WeedMD is pleased to report revenues of $1.14 million for the first quarter of 2018. Revenues consisted of the sale of dried medical cannabis, live cannabis plants and cannabis oils, to both patients and through wholesale B2B channels. The Company also maintained a strong cash balance of $48 million as of the end of the quarter.
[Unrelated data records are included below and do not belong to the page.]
Definition parseCurrentPlanWithOrigin (input : bytes) (expectedOrigin : Z)
    (requireSourceProposal : bool) : wres currentPlanWire :=
  fields ← consumeWireFields input;
  r ← fold_res plan_field fields plan_zero;
  _ ← reject_if
        (negb (validCanonicalUUID (pw_planID r)) ||
         (pw_planRevision r =? 0) ||
         negb (pw_origin r =? expectedOrigin) ||
         (requireSourceProposal && negb (validCanonicalUUID (pw_sourceProposalID r))) ||
         (negb requireSourceProposal && negb (bool_decide (pw_sourceProposalID r = ""))))
        (WireErr "accepted current-plan metadata is invalid");
  _ ← plan_order ∅ None (pw_segments r);
  Ok r.

Definition parseCurrentPlan (input : bytes) : wres currentPlanWire :=
  parseCurrentPlanWithOrigin input 2 true.

Definition parseUserCurrentPlan (input : bytes) : wres currentPlanWire :=
  parseCurrentPlanWithOrigin input 1 false.

(** ** Proposals *)

(** The [switch field.number] of [parseProposalSegment]; the second component
    is the local [disposition]. *)
Definition proposal_segment_field (acc : currentPlanSegmentWire * Z) (f : wireField)
  : wres (currentPlanSegmentWire * Z) :=
  let '(r, disposition) := acc in
  if wf_number f =? 1 then
    _ ← expect_wire f 2 "proposal activity id has wrong wire type";
    Ok (Segment (string_of_bytes (wf_bytes f)) (seg_state r) (seg_start r) (seg_end r),
        disposition)
  else if wf_number f =? 4 then
    _ ← expect_wire f 0 "proposal start has wrong wire type";
    Ok (Segment (seg_activityID r) (seg_state r) (Some (int64 (wf_value f))) (seg_end r),
        disposition)
  else if wf_number f =? 5 then
    _ ← expect_wire f 0 "proposal end has wrong wire type";
    Ok (Segment (seg_activityID r) (seg_state r) (seg_start r) (Some (int64 (wf_value f))),
        disposition)
  else if wf_number f =? 7 then
    _ ← expect_wire f 0 "proposal disposition has wrong wire type";
    Ok (r, wf_value f)
  else Ok (r, disposition).
Lemma consumeWireField_bytes n v rest : 0 < n < 2 ^ 60 -> zlen v < 2 ^ 64 ->
  consumeWireField (appendBytesField [] n v ++ rest) = Ok (WireField n 2 0 v, rest).
Proof.
  intros Hn Hv. unfold appendBytesField. rewrite (proj2 (field_tag n Hn)).
  rewrite (appendVarint_app (appendVarint [] _)), <- !app_assoc.
  unfold consumeWireField. rewrite consumeVarint_appendVarint by lia.
  cbn [mbind res_bind]. destruct (field_key n 2 Hn ltac:(lia)) as [-> ->].
  assert (Hz : (n =? 0) = false) by (apply Z.eqb_neq; lia). rewrite Hz. simpl Z.eqb.
  cbn match. pose proof (zlen_nonneg v).
  rewrite consumeVarint_appendVarint by lia. cbn [mbind res_bind].
  rewrite zlen_app. pose proof (zlen_nonneg rest).
  assert (Hl : (zlen v + zlen rest <? zlen v) = false) by (apply Z.ltb_ge; lia).
  rewrite Hl. unfold zlen. rewrite Nat2Z.id.
  by rewrite take_app_length, drop_app_length.
Qed.

Lemma consumeWireField_varint n v rest : 0 < n < 2 ^ 60 -> 0 <= v < 2 ^ 64 ->
  consumeWireField (appendVarintField [] n v ++ rest) = Ok (WireField n 0 v [], rest).
Proof.
  intros Hn Hv. unfold appendVarintField. rewrite (proj1 (field_tag n Hn)).
  rewrite (appendVarint_app (appendVarint [] _)), <- !app_assoc.
  unfold consumeWireField. rewrite consumeVarint_appendVarint by lia.
  cbn [mbind res_bind]. destruct (field_key n 0 Hn ltac:(lia)) as [-> ->].
  assert (Hz : (n =? 0) = false) by (apply Z.eqb_neq; lia). rewrite Hz. simpl Z.eqb.
  cbn match. by rewrite consumeVarint_appendVarint by lia.
Qed.

Lemma consumeWireFields_nil : consumeWireFields [] = Ok [].
Proof. done. Qed.

Lemma consumeWireFields_bytes n v rest fields :
  0 < n < 2 ^ 60 -> zlen v < 2 ^ 64 -> consumeWireFields rest = Ok fields ->
  consumeWireFields (appendBytesField [] n v ++ rest) = Ok (WireField n 2 0 v :: fields).
Proof. intros. eapply consumeWireFields_step; [by apply consumeWireField_bytes|done]. Qed.

Lemma consumeWireFields_varint n v rest fields :
  0 < n < 2 ^ 60 -> 0 <= v < 2 ^ 64 -> consumeWireFields rest = Ok fields ->
  consumeWireFields (appendVarintField [] n v ++ rest) = Ok (WireField n 0 v [] :: fields).
Proof. intros. eapply consumeWireFields_step; [by apply consumeWireField_varint|done]. Qed.

(** ** Well-formed plans

    What every parser of a current plan promises: canonical identifiers, no
    activity twice, scheduled intervals that are non-empty and in order. *)

Definition interval (s : currentPlanSegmentWire) : option (Z * Z) :=
  match seg_start s, seg_end s with Some a, Some b => Some (a, b) | _, _ => None end.

Definition segment_wf (s : currentPlanSegmentWire) : Prop :=
  validCanonicalUUID (seg_activityID s) = true /\
  ((seg_state s = 1 /\ exists a b, seg_start s = Some a /\ seg_end s = Some b /\ a < b) \/
   (seg_state s = 2 /\ seg_start s = None /\ seg_end s = None)).

Definition before (x y : Z * Z) : Prop := x.2 <= y.1.

Record segments_wf (l : list currentPlanSegmentWire) : Prop := {
  swf_each : Forall segment_wf l;
  swf_nodup : NoDup (seg_activityID <$> l);
  swf_ordered : StronglySorted before (omap interval l)
}.

Lemma parseCurrentPlanSegment_wf input s :
  parseCurrentPlanSegment input = Ok s -> segment_wf s.
Proof.
  unfold parseCurrentPlanSegment. intros H. inv_res.
  unfold segment_wf. case_match; zbool.
  - inv_res. unfold bad_interval in *.
    destruct (seg_start s), (seg_end s); try done. zbool. naive_solver lia.
  - case_match; inv_res; zbool. unfold has_times in *.
    destruct (seg_start s), (seg_end s); naive_solver.
Qed.

Lemma interval_bounds s x : segment_wf s -> interval s = Some x -> x.1 < x.2.
Proof. unfold interval. intros (_ & [(?&?&?&->&->&?)|(?&->&_)]); naive_solver. Qed.

(** The final loop of the parser decides the declarative predicate. *)
Lemma plan_order_ok seen prior l :
  Forall segment_wf l ->
  plan_order seen prior l = Ok tt <->
  NoDup (seg_activityID <$> l) /\
  (forall s, s ∈ l -> seg_activityID s ∉ seen) /\
  StronglySorted before (omap interval l) /\
  (forall e x, prior = Some e -> x ∈ omap interval l -> e <= x.1).
Proof.
  revert seen prior. induction l as [|s l IH]; intros seen prior Hwf.
  { split; [|done]. intros _. split_and!; [constructor|set_solver|constructor|set_solver]. }
  apply Forall_cons in Hwf as [Hs Hwf]. cbn [plan_order fmap list_fmap].
  rewrite NoDup_cons. case_bool_decide as Hseen; cbn [reject_if mbind res_bind].
  { split; [done|]. intros (_&Hn&_). exfalso. apply (Hn s); [left|done]. }
  assert (Hids : forall seen' : gset string,
    (forall s0, s0 ∈ l -> seg_activityID s0 ∉ ({[seg_activityID s]} ∪ seen')) <->
    seg_activityID s ∉ (seg_activityID <$> l) /\ (forall s0, s0 ∈ l -> seg_activityID s0 ∉ seen')).
  { clear. intros seen'. rewrite list_elem_of_fmap. set_solver. }
  assert (Hcons : (forall s0, s0 ∈ s :: l -> seg_activityID s0 ∉ seen) <->
    (forall s0, s0 ∈ l -> seg_activityID s0 ∉ seen)) by (clear -Hseen; set_solver).
  destruct Hs as (_ & [(Hst & a & b & Ha & Hb & Hab)|(Hst & Ha & Hb)]); rewrite Hst.
  - assert (omap interval (s :: l) = (a, b) :: omap interval l) as ->
      by (simpl; unfold interval at 1; by rewrite Ha, Hb).
    cbn -[mbind plan_order omap]. rewrite Ha, Hb, bind_ok. setoid_rewrite reject_if_ok.
    setoid_rewrite IH; [|done]. setoid_rewrite Hids. rewrite Hcons. split.
    + intros ([] & Hp & Hnd & [? ?] & Hso & Hlast). split_and!; try done.
      * constructor; [done|]. apply Forall_forall. intros x Hx. by apply (Hlast b x).
      * intros e x -> [->|Hx]%elem_of_cons; simpl; [zbool; lia|].
        zbool. specialize (Hlast b x eq_refl Hx). lia.
    + intros ([? ?] & ? & Hso & Hlast). apply StronglySorted_inv in Hso as [Hso Hall].
      exists tt. split_and!; try done.
      * destruct prior as [e|]; [|done]. apply Z.ltb_ge. apply (Hlast e (a, b)); [done|left].
      * intros e x [= <-] Hx. rewrite Forall_forall in Hall. by apply (Hall x).
  - assert (omap interval (s :: l) = omap interval l) as ->
      by (simpl; unfold interval at 1; by rewrite Ha).
    cbn -[mbind plan_order omap]. rewrite IH by done. rewrite Hids, Hcons. naive_solver.
Qed.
“With sales up 33% quarter over quarter, we are incredibly proud of what our team has achieved and we look forward to continued strong revenue growth throughout the remainder of 2018,” said Keith Merker, CFO of WeedMD. “We are nearing the second-site Health Canada Cultivation License for our large-scale, state-of-the-art, greenhouse expansion and are pleased to confirm that we have continued to successfully ramp up our operations, with our headcount increasing by an impressive 60% since the start of the year. Our recent merger announcement with Hiku and its coast-to-coast brand and retail footprint will enable the Company to be vertically integrated and control the full supply-chain, from seed to sale.” (See Hiku Brands Company Ltd. and WeedMD merger press release here).
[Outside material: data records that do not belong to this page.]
Definition set_pr_state (v : resolution_state) (r : resolution) : resolution :=
  Resolution (pr_user_id r) (pr_idempotency_record_id r) (pr_provider r) v
    (pr_provider_request_started_at r) (pr_resolution_token_sha256 r) (pr_latitude r)
    (pr_longitude r) (pr_formatted_address r) (pr_display_name r) (pr_time_zone_name r)
    (pr_failure_code r) (pr_created_at r) (pr_expires_at r) (pr_consumed_at r).
Definition set_pr_provider_request_started_at (v : option Z) (r : resolution) : resolution :=
  Resolution (pr_user_id r) (pr_idempotency_record_id r) (pr_provider r) (pr_state r) v
    (pr_resolution_token_sha256 r) (pr_latitude r) (pr_longitude r) (pr_formatted_address r)
    (pr_display_name r) (pr_time_zone_name r) (pr_failure_code r) (pr_created_at r)
    (pr_expires_at r) (pr_consumed_at r).
Definition set_pr_resolution_token_sha256 (v : option bytes) (r : resolution) : resolution :=
  Resolution (pr_user_id r) (pr_idempotency_record_id r) (pr_provider r) (pr_state r)
    (pr_provider_request_started_at r) v (pr_latitude r) (pr_longitude r)
    (pr_formatted_address r) (pr_display_name r) (pr_time_zone_name r) (pr_failure_code r)
    (pr_created_at r) (pr_expires_at r) (pr_consumed_at r).
Definition set_pr_latitude (v : option spec_float) (r : resolution) : resolution :=
  Resolution (pr_user_id r) (pr_idempotency_record_id r) (pr_provider r) (pr_state r)
    (pr_provider_request_started_at r) (pr_resolution_token_sha256 r) v (pr_longitude r)
    (pr_formatted_address r) (pr_display_name r) (pr_time_zone_name r) (pr_failure_code r)
    (pr_created_at r) (pr_expires_at r) (pr_consumed_at r).
Definition set_pr_longitude (v : option spec_float) (r : resolution) : resolution :=
  Resolution (pr_user_id r) (pr_idempotency_record_id r) (pr_provider r) (pr_state r)
    (pr_provider_request_started_at r) (pr_resolution_token_sha256 r) (pr_latitude r) v
    (pr_formatted_address r) (pr_display_name r) (pr_time_zone_name r) (pr_failure_code r)
    (pr_created_at r) (pr_expires_at r) (pr_consumed_at r).
Definition set_pr_formatted_address (v : option string) (r : resolution) : resolution :=
  Resolution (pr_user_id r) (pr_idempotency_record_id r) (pr_provider r) (pr_state r)
    (pr_provider_request_started_at r) (pr_resolution_token_sha256 r) (pr_latitude r)
    (pr_longitude r) v (pr_display_name r) (pr_time_zone_name r) (pr_failure_code r)
    (pr_created_at r) (pr_expires_at r) (pr_consumed_at r).
Definition set_pr_display_name (v : option string) (r : resolution) : resolution :=
  Resolution (pr_user_id r) (pr_idempotency_record_id r) (pr_provider r) (pr_state r)
    (pr_provider_request_started_at r) (pr_resolution_token_sha256 r) (pr_latitude r)
    (pr_longitude r) (pr_formatted_address r) v (pr_time_zone_name r) (pr_failure_code r)
    (pr_created_at r) (pr_expires_at r) (pr_consumed_at r).
Definition set_pr_time_zone_name (v : option string) (r : resolution) : resolution :=
  Resolution (pr_user_id r) (pr_idempotency_record_id r) (pr_provider r) (pr_state r)
    (pr_provider_request_started_at r) (pr_resolution_token_sha256 r) (pr_latitude r)
    (pr_longitude r) (pr_formatted_address r) (pr_display_name r) v (pr_failure_code r)
    (pr_created_at r) (pr_expires_at r) (pr_consumed_at r).
Definition set_pr_failure_code (v : option string) (r : resolution) : resolution :=
  Resolution (pr_user_id r) (pr_idempotency_record_id r) (pr_provider r) (pr_state r)
    (pr_provider_request_started_at r) (pr_resolution_token_sha256 r) (pr_latitude r)
    (pr_longitude r) (pr_formatted_address r) (pr_display_name r) (pr_time_zone_name r) v
    (pr_created_at r) (pr_expires_at r) (pr_consumed_at r).
Definition set_pr_expires_at (v : Z) (r : resolution) : resolution :=
  Resolution (pr_user_id r) (pr_idempotency_record_id r) (pr_provider r) (pr_state r)
    (pr_provider_request_started_at r) (pr_resolution_token_sha256 r) (pr_latitude r)
    (pr_longitude r) (pr_formatted_address r) (pr_display_name r) (pr_time_zone_name r)
    (pr_failure_code r) (pr_created_at r) v (pr_consumed_at r).
Definition set_pr_consumed_at (v : option Z) (r : resolution) : resolution :=
  Resolution (pr_user_id r) (pr_idempotency_record_id r) (pr_provider r) (pr_state r)
    (pr_provider_request_started_at r) (pr_resolution_token_sha256 r) (pr_latitude r)
    (pr_longitude r) (pr_formatted_address r) (pr_display_name r) (pr_time_zone_name r)
    (pr_failure_code r) (pr_created_at r) (pr_expires_at r) v.
Lemma Acquire_ok clk tripID holderID duration d r d' :
  Acquire clk tripID holderID duration d = Ok (r, d') ->
  exists trip_id holder l, uuid_in tripID = Some trip_id /\ uuid_in holderID = Some holder /\
    r = runtime_lease trip_id l /\ acquired clk trip_id holder duration d l d'.
Proof.
  unfold Acquire, uuid_param. intros H. inv_tx.
  match goal with H : lockTrip _ _ = _ |- _ =>
    apply lockTrip_ok in H as (Hu & Ht & ->) end.
  destruct (leases _ !! _) as [current|] eqn:Hl.
  - repeat (case_match; inv_tx). zbool.
    match goal with H : stale_old_proposals _ _ _ _ = _ |- _ =>
      apply update_proposals_ok in H as [_ ->] end.
    eexists _, _, _. split_and!; [done..|]. constructor; simpl; try done; rewrite Hl.
    + done.
    + intros k p. rewrite lookup_update_rows_Some. intros (q & Hq & ->) Htr Hst.
      case_match eqn:Hc; [by inv_res|]. simpl in Hc.
      rewrite bool_decide_eq_true_2 in Hc by done. simpl in Hc.
      rewrite bool_decide_eq_true_2 in Hc by done. simpl in Hc. by zbool.
  - inv_tx. eexists _, _, _. split_and!; [done..|].
    constructor; simpl; try done; by rewrite Hl.
Qed.

(** What a successful renewal did. *)
Lemma Renew_ok clk tripID holderID epoch duration d r d' :
  Renew clk tripID holderID epoch duration d = Ok (r, d') ->
  exists trip_id old, uuid_in tripID = Some trip_id /\ leases d !! trip_id = Some old /\
    uuid_in holderID = Some (l_holder_id old) /\
    l_runtime_epoch old = int64 epoch /\ clk 0%nat < l_lease_expires_at old /\
    let l := Lease (l_holder_id old) (l_runtime_epoch old)
      (clk 0%nat + interval_ms (duration_milliseconds duration)) (clk 0%nat) in
    r = runtime_lease trip_id l /\ d' = set_leases (<[trip_id := l]> (leases d)) d.
Proof.
  unfold Renew, uuid_param. intros H. inv_tx.
  match goal with H : lockTrip _ _ = _ |- _ =>
    apply lockTrip_ok in H as (Hu & Ht & ->) end.
  inv_tx. zbool. eexists _, _. split_and!; try done.
Qed.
|For the three month period ended March 31st||2018||2017|
|Net Comprehensive Loss||1,446,497||1,192,474|
|Adjusted Operating Loss¹||1,279,439||1,070,369|
|Cash Used from Operations||652,783||429,985|
|Loss per Share (Basic and Fully Diluted)||0.01||0.03|
|As at||March 31, 2018||December 31, 2017|
|Cash and Cash Equivalents||48,460,059||24,692,678|
¹Adjusted Operating Loss is not a recognized measurement under IFRS and this data may not be comparable to data presented by other companies. Management believes Adjusted Operating Loss to be an important measure of the Company’s day-to-day operations, by excluding non-cash gains and losses and/or non-recurring items.
WeedMD continues to be on budget with the retrofit of Phase I of its 610,000 sq. ft. state-of-the-art greenhouse in Strathroy, ON. The Company anticipates securing a license for this facility by the end of the second quarter of 2018.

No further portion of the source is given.